Controlled Diesel Exhaust Exposure Induces a Concentration-dependent Increase in Airway Inflammation: A Clinical Trial.

Rationale: Air pollution exposure is harmful to human airways, and its impacts are best studied using concentration-response relationships. However, most concentration-response research on airway health has investigated chronic exposures, with less being known about acute effects, which can be robustly studied using controlled human exposures. Objectives: To investigate the concentration relationship between airway health measures and diesel exhaust (DE).
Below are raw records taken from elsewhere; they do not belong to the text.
(** The document before any listener has run. *)
Definition initial_dom : Dom :=
  {| form := {| taskId_value := ""; fields := blank_fields; defaults := blank_fields;
                title_invalid := false; titleError_text := "";
                titleError_hidden := true; submitBtn_disabled := false;
                submitLabel_text := "Create Task"; cancelEditBtn_hidden := true;
                formHeading_text := "Add New Task"; formPanel_editing := false |};
     listArea := {| taskList_innerHTML := ""; loading_hidden := true;
                    emptyState_hidden := true; taskCountBadge_text := "" |};
     filterPills := [pill "all" true; pill "todo" false; pill "in_progress" false;
                     pill "done" false];
     priorityFilter_value := "all";
     confirmModal_show := false;
     confirmModal_hidden := false;
     toastContainer := [];
     activeElement := ElOther |}.

(** The page at load time, facing a network that answers as scripted:
    request number [n] settles with the [n]-th outcome, and every request
    beyond the script is rejected. *)
Definition scripted (script : list Settled) : nat -> Settled :=
  fun n => nth n script (Rejected "Failed to fetch").

Definition page (script : list Settled) : World :=
  {| state := initial_state; DOM := initial_dom; sent := [];
     network := scripted script |}.

Definition task1 : Task :=
  {| id := 1; title := "A"; description := None; status := "todo";
     priority := "medium"; is_completed := false; due_date := None |}.

Definition task5 : Task :=
  {| id := 5; title := "Write <report>"; description := Some "Q3 & Q4";
     status := "in_progress"; priority := "high"; is_completed := false;
     due_date := None |}.
Lemma fetches_only_for_trans (running : list Ctf) (a b c : Sys) :
  fetches_only_for running a b -> fetches_only_for running b c ->
  fetches_only_for running a c.
Proof.
  intros (l1 & E1 & F1) (l2 & E2 & F2). exists (l1 ++ l2)%list.
  split; [rewrite E2, E1; symmetry; apply app_assoc | apply Forall_app; split; assumption].
Qed.

Ltac fetch_side :=
  intro; unfold fetches_only_for;
  cbn [trace record bump_id bump_oid with_roles with_categories with_channels
       with_messages with_member_roles with_scheduled_events with_ctfs with_challenges];
  first
    [ exists []; split; [symmetry; apply app_nil_r | constructor]
    | eexists [_]; split; [unfold snoc; reflexivity | constructor; [exact I | constructor]] ].

Lemma fetch_is_for (running : list Ctf) (ctf : Ctf) (url : string) (c : Call) :
  In ctf running ->
  cred_url (ctf_credentials ctf) = Some url ->
  c = PullChallenges url (cred_username (ctf_credentials ctf))
                     (cred_password (ctf_credentials ctf))
  \/ c = GetScoreboard url (cred_username (ctf_credentials ctf))
                       (cred_password (ctf_credentials ctf)) ->
  stable (fetches_only_for running) (observe c).
Proof.
  intros Hin Hurl Hc. unfold observe. apply stable_modify. intro w.
  exists [c]. split; [reflexivity|]. constructor; [|constructor].
  destruct Hc as [-> | ->]; cbn [fetch_for]; exists ctf; repeat split; assumption.
Qed.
Methods: We conducted a double-blind crossover study with 17 healthy nonsmokers exposed to filtered air and DE standardized to 20, 50, and 150 µg/m3 of particulate matter ⩽2.5 µm in aerodynamic diameter for 4 hours. Before, during, and up to 24 hours from the exposure start, we measured lung function, airway responsiveness, and airway inflammation using spirometry, methacholine challenge, and fractional exhaled nitric oxide (FeNO), respectively. In addition, we measured nasal airway inflammation using differential cell counts and cytokines in nasal lavage and epithelial lining fluid at 24 hours. We assessed DE concentration responses and associations between outcomes using linear mixed effects models and repeated measures correlations, respectively, thereafter adjusting for multiple comparisons. Results: DE exposure increased percentage ΔFeNO at 4 hours (ß = 0.16 ± 0.06). Compared with filtered air, percentage ΔFeNO trended toward an increase at concentrations of 20 µg/m3 (ß = 18.66 ± 8.76) and 50 µg/m3 (ß = 19.33 ± 8.92) and increased significantly at 150 µg/m3 (ß = 34.43 ± 8.92). In addition, DE exposure induced a trend toward increased nasal IL-6 at 24 hours (percentage difference, 0.88; 95% confidence interval, 0.08, 1.70). There were no effects of DE exposure on FeNO at 24 hours, lung function, airway responsiveness, or nasal cell counts. Conclusions: DE induces a concentration-dependent increase in FeNO, indicating that it may be a sensitive marker of an acute inflammatory response in the airways. We report responses at concentrations below those in previous controlled DE exposure studies, and we document particulate matter ⩽2.5 µm in aerodynamic diameter concentration-response estimates at exposure levels routinely experienced in the community and occupational settings. Clinical trial registered with www.clinicaltrials.gov (NCT03234790).